INSTRUCTIONS TO FOLLOW
The entries below contain a line with "Definition checked_report : fs_path" and a line with "measurement verification_result.". Quote exactly those two lines and all lines between them.

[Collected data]

(* ===== verification/MigrationEvidence.v ===== *)
(** Evidence on the schema migration runner: [scripts/reports/geo_schema_migration_evidence.py]. *)

From stdpp Require Import base list strings.
From Stdlib Require Import ZArith Lia Ascii Floats Strings.Byte.
From S2P Require Import Prelude PyStr PyTime PyJson PyText Host Effects Evidence PyXml SuiteEvidence.

#[local] Open Scope Z_scope.

(** [scripts/reports/geo_schema_migration_evidence.py:14-14] *)
Definition SCHEMA_VERSION : string := "geo-schema-migration-evidence-v1".
(** [scripts/reports/geo_schema_migration_evidence.py:15-15] *)
Definition SUITE : string := "kr.co.a4ai.gcssaker.authpolicy.GeoSchemaMigrationRunnerPostgresTest".

Definition BACKUP_NUMBERS : list string := ["dump_bytes"; "digest_verified"; "source_tables"; "restored_tables"; "migrations"; "index_valid"].
Definition LOAD_INTEGERS : list string := ["repetition"; "rows"; "writes"; "reads"; "progress_seen"; "retention_temp_written"].
Definition LOAD_TIMINGS : list string := ["write_p95_ms"; "read_p95_ms"].
Definition expected_integers : list (string * Z) :=
  [("rows", 500000); ("writes", 16); ("reads", 16); ("progress_seen", 1); ("retention_temp_written", 0)].

Section report.
Context (et_fromstring : list byte → result xml) (int_other : string → option Z) (float_text : string → result float).

(** [scripts/reports/geo_schema_migration_evidence.py:56-73] backup_measurement *)
Definition backup_measurement (fields : list (string * string)) : result Row :=
  if negb (keys_are fields ("result" :: BACKUP_NUMBERS)) || negb (field_is fields "result" "PASS")
  then suite_error "backup_measurement_invalid" else
  numbers ← int_fields int_other fields BACKUP_NUMBERS;
  let positive := match dict_get numbers "dump_bytes" with Some n => 0 <? n | None => false end in
  let restored := bool_decide (dict_get numbers "source_tables" = dict_get numbers "restored_tables") in
  if negb (positive && counts_are numbers [("digest_verified", 1)] && restored)
     || negb (counts_are numbers [("migrations", 1); ("index_valid", 1)])
  then suite_error "backup_contract_invalid" else Ok (mkRow [("profile", "backup_restore")] numbers []).

(** A time within the budget. *)
Definition within_budget (x : float) : bool := is_finite x && negb (x <? 0)%float && negb (500 <=? x)%float.

(** [scripts/reports/geo_schema_migration_evidence.py:99-106] validate_load_values *)
Definition validate_load_values (ints : list (string * Z)) (timings : list (string * float)) : result () :=
  demand (bool_decide (dict_get ints "repetition" ∈ [Some 1; Some 2; Some 3]) && counts_are ints expected_integers
           && forallb (λ kv, within_budget kv.2) timings) "load_contract_invalid".

(** [scripts/reports/geo_schema_migration_evidence.py:76-96] load_measurement *)
Definition load_measurement (fields : list (string * string)) : result Row :=
  if negb (keys_are fields ("result" :: LOAD_INTEGERS ++ LOAD_TIMINGS)) || negb (field_is fields "result" "PASS")
  then suite_error "load_measurement_invalid" else
  ints ← int_fields int_other fields LOAD_INTEGERS;
  timings ← float_fields float_text fields LOAD_TIMINGS;
  _ ← validate_load_values ints timings;
  Ok (mkRow [("profile", "concurrent_load")] ints timings).

(** [scripts/reports/geo_schema_migration_evidence.py:49-53] measurement *)
Definition measurement (line : string) : result Row :=
  fields ← dict_of_pairs (measurement_pairs line);
  if startswith "geo_migration_backup " line then backup_measurement fields else load_measurement fields.

Definition is_load (r : Row) : bool := bool_decide (label r "profile" = Some "concurrent_load").
Definition repetition_of (r : Row) : option Z := integer r "repetition".

(** [scripts/reports/geo_schema_migration_evidence.py:109-117] verification_result *)
Definition verification_result : Counts → list Row → result Verdict :=
  judged (λ counts measurements,
    demand ((tests counts =? 9) && Nat.eqb (length measurements) 4
             && same_set (repetition_of <$> List.filter is_load measurements) [Some 1; Some 2; Some 3]) "verification_cases_missing").

(** [scripts/reports/geo_schema_migration_evidence.py:23-46] read_suite and suite_counts, and the checks of [build_report] *)
Definition checked_report : fs_path → string → files → result (Counts * list Row * Verdict) :=
  owned_report et_fromstring int_other SUITE (λ tests, 0 <? tests) read_opened ["geo_migration_backup "; "geo_migration_load "]
    measurement verification_result.

(** [scripts/reports/geo_schema_migration_evidence.py:120-147] build_report *)
Definition build_report (directory : fs_path) (source_commit : string) (fs : files) : result (Verdict * jval) :=
  '(counts, measurements, result) ← checked_report directory source_commit fs;
  Ok (result,
      JObj [("schema_version", JStr SCHEMA_VERSION); ("source_commit", JStr source_commit); ("result", JStr (verdict_name result));
            ("tests", counts_json counts); ("measurements", JList (row_json <$> measurements));
            ("acceptance_budget", JObj [("repetitions", JInt 3); ("write_p95_ms_max", JInt 500); ("read_p95_ms_max", JInt 500);
                                        ("retention_temp_written", JInt 0)]);
            ("scope", JStr "shared runner recovery plus custom dump restore and concurrent index read/write on pinned PostGIS");
            ("production_execution", JStr "NOT_RUN"); ("backup_restore", JStr "PASS"); ("physical_mobile", JStr "BLOCKED")]).

(** [scripts/reports/geo_schema_migration_evidence.py:150-168] main, from the parsed arguments *)
Definition main (fs : history → files) (directory : fs_path) (source_commit : string) : eff Z :=
  evidence_main SCHEMA_VERSION "geo_migration_evidence_unavailable" fs (build_report directory source_commit).

(** ** What a passing report shows *)

(** A repetition of the concurrent load within its contract. *)
Definition load_within (r : Row) : Prop :=
  (∀ k n, (k, n) ∈ expected_integers → integer r k = Some n)
  ∧ ∀ k, k ∈ LOAD_TIMINGS → ∃ x, decimal r k = Some x ∧ within_budget x = true.

Lemma load_measurement_within fields r : load_measurement fields = Ok r → is_load r = true ∧ load_within r.
Proof.
  unfold load_measurement. destruct (keys_are _ _), (field_is _ _ _); try done.
  intros (ints & _ & (timings & Ht%float_fields_keys & ([] & Hv & [= <-])%bind_Ok)%bind_Ok)%bind_Ok.
  unfold validate_load_values in Hv. apply demand_Ok in Hv.
  apply andb_true_iff in Hv as [[_ Hc]%andb_true_iff Hb]. split; [done|]. split.
  - intros k n Hk. by apply (counts_are_get ints expected_integers).
  - intros k Hk. destruct (key_has_value timings k) as [x Hx]; [by rewrite Ht|]. exists x. split; [done|].
    apply dict_get_elem in Hx. by apply (forallb_elem _ _ _ Hb) in Hx.
Qed.

Lemma measurement_load line r : measurement line = Ok r → is_load r = true → load_within r.
Proof.
  intros (fields & _ & H)%bind_Ok. destruct (startswith _ line); [|by apply load_measurement_within in H as [_ H]].
  unfold backup_measurement in H. destruct (keys_are _ _), (field_is _ _ _); try done. apply bind_Ok in H as (numbers & _ & H).
  cbn zeta in H. by destruct (negb (_ && _ && _) || _); [|injection H as <-].
Qed.

(** A report that passes holds the three repetitions of the load, each within
    its contract, of nine test cases that all passed. *)
Lemma migration_pass_sound fs directory source_commit h t : main fs directory source_commit h = (Some (Ok 0), t) →
  ∃ root measurements report, t = [Printed report] ∧ clean_suite et_fromstring SUITE (λ tests, 0 <? tests) root
    ∧ length (findall "testcase" root) = 9%nat ∧ length measurements = 4%nat
    ∧ Forall2 (λ line r, measurement line = Ok r ∧ (is_load r = true → load_within r))
        (output_lines ["geo_migration_backup "; "geo_migration_load "] root) measurements
    ∧ ∀ n, Some n ∈ repetition_of <$> List.filter is_load measurements ↔ n ∈ [1; 2; 3].
Proof.
  unfold main. intros (report & Hb & ->)%evidence_main_pass. unfold build_report in Hb.
  apply bind_Ok in Hb as ([[counts measurements] v] & Hr & [= -> Hrep]).
  apply owned_report_verdict in Hr as Hj. apply judged_PASS in Hj as [Hv Hx].
  destruct (owned_report_pass _ _ _ _ _ _ _ _ _ _ _ _ _ Hr Hv) as (root & Hclean & Hlen & Hm).
  apply demand_Ok, andb_true_iff in Hx as [[H9%Z.eqb_eq Hl%Nat.eqb_eq]%andb_true_iff Hset].
  exists root, measurements, report. do 2 (split; [done|]). split; [lia|]. split; [done|]. split.
  - eapply Forall2_impl; [exact Hm|]. intros line r H. split; [exact H|exact (measurement_load _ _ H)].
  - intros n. rewrite (proj1 (same_set_spec _ _) Hset). rewrite !elem_of_cons, !elem_of_nil. naive_solver.
Qed.
End report.

(** ** Examples *)

Definition load_line (repetition : string) : string :=
  "geo_migration_load result=PASS repetition=" +:+ repetition
  +:+ " rows=500000 writes=16 reads=16 write_p95_ms=1 read_p95_ms=1 progress_seen=1 retention_temp_written=0".
Definition migration_suite (lines : list string) : xml :=
  Element "testsuite" [("name", SUITE); ("tests", "9"); ("failures", "0"); ("errors", "0"); ("skipped", "0")] None
    (Element "system-out" [] (Some (join (String "010" "") lines)) [] :: replicate 9 (Element "testcase" [] None [])).
Definition suite_file : files := mkFiles (λ _, Ok true) (λ _, Ok false) (λ _, Ok 0) (λ _, Ok 0) (λ _, Ok []).

(** Four repetitions, one of them twice, and no backup measurement: the report
    passes and states that the backup was restored. *)
Example passes_without_backup : ∃ report,
  main (λ _, Ok (migration_suite (load_line <$> ["1"; "2"; "3"; "3"]))) (λ _, None) (λ _, Ok 1%float) (λ _, suite_file)
    (mkPath true ["results"]) "0123456789012345678901234567890123456789" [] = (Some (Ok 0), [Printed report])
  ∧ j_getitem report "backup_restore" = Ok (JStr "PASS").
Proof. eexists. split; [vm_compute; reflexivity|reflexivity]. Qed.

THE ANSWER
Definition checked_report : fs_path → string → files → result (Counts * list Row * Verdict) :=
  owned_report et_fromstring int_other SUITE (λ tests, 0 <? tests) read_opened ["geo_migration_backup "; "geo_migration_load "]
    measurement verification_result.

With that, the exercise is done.